For the first time in a long time, I’m not bracing for impact. Whatever’s coming, I trust it. That, more than anything, tells me how far I’ve come. If there’s a crack forming anywhere in this perfect momentum, I don’t feel it. And if it comes, we will patch it and keep going.

The bar hums with activity from open to close, every day bringing a new problem to solve and a new reminder of why I fought so hard to rebuild. The staff is trained and eager, the shelves stocked, the lighting finally just right. I catch my reflection in the mirrored back bar one afternoon and barely recognize the woman staring back at me—confident, tired in a good way, smiling without forcing it.

This is mine again.

Roz and I spend hours fine-tuning details that probably don’t matter, and then arguing about them anyway because that’s who we are. Her hints ramp up—“Make sure you wear something comfortable opening night,” or “You’re going to want waterproof mascara”—and every time I roll my eyes, she just laughs and tells me I’ll thank her later.

And as opening night looms closer, the excitement builds into something almost electric. The bar is ready. The community is ready. I feel ready.

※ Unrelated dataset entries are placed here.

(** X22. A [get_clob_client] that raises leaves the cache as it was.  And
    whenever a client has to be built (nothing is cached, or a new one is
    forced) while [POLYMARKET_WALLET_PRIVATE_KEY] or
    [POLYMARKET_FUNDER_ADDRESS] is unset or empty, the call does raise,
    naming one of the two variables, before any venue call is made. *)
Theorem failed_client_keeps_cache (cache : option ClobClient)
    (environ : gmap string string) (force_new : bool) (signature_type : Z) (w : W) :
  (forall cache1 w1 evs e,
     get_clob_client create_or_derive_api_creds cache environ force_new signature_type w
     = (cache1, w1, evs, Raises e) ->
     cache1 = cache)
  /\ (cache = None \/ force_new = true ->
      env_set (environ !! "POLYMARKET_WALLET_PRIVATE_KEY") = false
      \/ env_set (environ !! "POLYMARKET_FUNDER_ADDRESS") = false ->
      exists key,
        (key = "POLYMARKET_WALLET_PRIVATE_KEY" \/ key = "POLYMARKET_FUNDER_ADDRESS")
        /\ get_clob_client create_or_derive_api_creds cache environ force_new
                           signature_type w
           = (cache, w, [],
              Raises (mkExn OtherException
                        ("Required environment variable " +:+ key +:+ " is not set")))).
Proof.
  unfold get_clob_client, get_env.
  set (build :=
    match
      (if true && negb (env_set (environ !! "POLYMARKET_WALLET_PRIVATE_KEY"))
       then Raises (mkExn OtherException
                      ("Required environment variable "
                       +:+ "POLYMARKET_WALLET_PRIVATE_KEY" +:+ " is not set"))
       else Returns (environ !! "POLYMARKET_WALLET_PRIVATE_KEY"))
    with
    | Raises e0 => (cache, w, [], Raises e0)
    | Returns private_key =>
      match
        (if true && negb (env_set (environ !! "POLYMARKET_FUNDER_ADDRESS"))
         then Raises (mkExn OtherException
                        ("Required environment variable "
                         +:+ "POLYMARKET_FUNDER_ADDRESS" +:+ " is not set"))
         else Returns (environ !! "POLYMARKET_FUNDER_ADDRESS"))
      with
      | Raises e0 => (cache, w, [], Raises e0)
      | Returns funder =>
        match create_or_derive_api_creds (strip_0x (default "" private_key))
                signature_type (default "" funder) w with
        | (w2, Raises e0) => (cache, w2, [EvDeriveCreds signature_type], Raises e0)
        | (w2, Returns creds) =>
          (Some (mkClobClient CLOB_HOST (strip_0x (default "" private_key)) CHAIN_ID
                              signature_type (default "" funder) creds),
           w2, [EvDeriveCreds signature_type],
           Returns (mkClobClient CLOB_HOST (strip_0x (default "" private_key))
                                 CHAIN_ID signature_type (default "" funder) creds))
        end
      end
    end).
  assert (Hkeep : forall cache1 w1 evs e,
            build = (cache1, w1, evs, Raises e) -> cache1 = cache).
  { intros cache1 w1 evs e. unfold build.
    destruct (env_set (environ !! "POLYMARKET_WALLET_PRIVATE_KEY")); cbn [andb negb].
    2:{ intros [= <- _ _ _]. reflexivity. }
    destruct (env_set (environ !! "POLYMARKET_FUNDER_ADDRESS")); cbn [andb negb].
    2:{ intros [= <- _ _ _]. reflexivity. }
    destruct (create_or_derive_api_creds _ _ _ _) as [w2 [creds|e0]]; [discriminate|].
    intros [= <- _ _ _]. reflexivity. }
  assert (Hraise :
            env_set (environ !! "POLYMARKET_WALLET_PRIVATE_KEY") = false
            \/ env_set (environ !! "POLYMARKET_FUNDER_ADDRESS") = false ->
            exists key,
              (key = "POLYMARKET_WALLET_PRIVATE_KEY" \/ key = "POLYMARKET_FUNDER_ADDRESS")
              /\ build
                 = (cache, w, [],
                    Raises (mkExn OtherException
                              ("Required environment variable " +:+ key
                               +:+ " is not set")))).
  { intros Hunset. unfold build.
    destruct (env_set (environ !! "POLYMARKET_WALLET_PRIVATE_KEY")); cbn [andb negb].
    2:{ eexists. split; [left; reflexivity | reflexivity]. }
    destruct (env_set (environ !! "POLYMARKET_FUNDER_ADDRESS")); cbn [andb negb].
    2:{ eexists. split; [right; reflexivity | reflexivity]. }
    destruct Hunset; discriminate. }
  split.
  - intros cache1 w1 evs e.
    destruct cache as [client|]; [destruct force_new|]; try apply Hkeep.
    discriminate.
  - intros Hbuild Hunset.
    destruct cache as [client|]; [destruct force_new|]; try exact (Hraise Hunset).
    destruct Hbuild; discriminate.
Qed.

But then sleep refuses to cooperate the night before the grand re-opening. I’m too anxious. Maybe it’s waited until now to hit me. That’s what it feels like.

I lie in bed staring at the ceiling, my mind replaying lists and timelines and worst-case scenarios even though I know better. Tomorrow is the culmination of everything I’ve worked toward since the fire. Tomorrow is proof that Marcus didn’t win. Tomorrow is the bar, the people, the music, the noise and laughter and life returning exactly where it belongs.

And yet my chest feels tight in a way that has nothing to do with permits or staffing or whether the liquor delivery will arrive on time.

I slip quietly out of bed and pad into the living room, careful not to wake Mason. The penthouse is dark and still, the city beyond the windows spread out in a quiet constellation of lights. I wrap a blanket around my shoulders and step onto the balcony, letting the cool air wash over me.

It helps a little.

I rest my hands on the railing and close my eyes, breathing in slowly. For the first time in years, my life feels almost too good. The bar is back. Mason is happy. Aiden is here—steady, present, not running. The community showed up. The future looks wide open.

And that’s what scares me.

Aiden steps out onto the balcony quietly, already dressed for bed, his expression soft and knowing like he sensed where I’d gone. He doesn’t crowd me or ask questions right away. He just joins me at the railing, shoulder brushing mine. “Can’t sleep?”

I huff out a small laugh. “I’m terrified.”

“About tomorrow?”

I shake my head slowly. “Not about the bar.”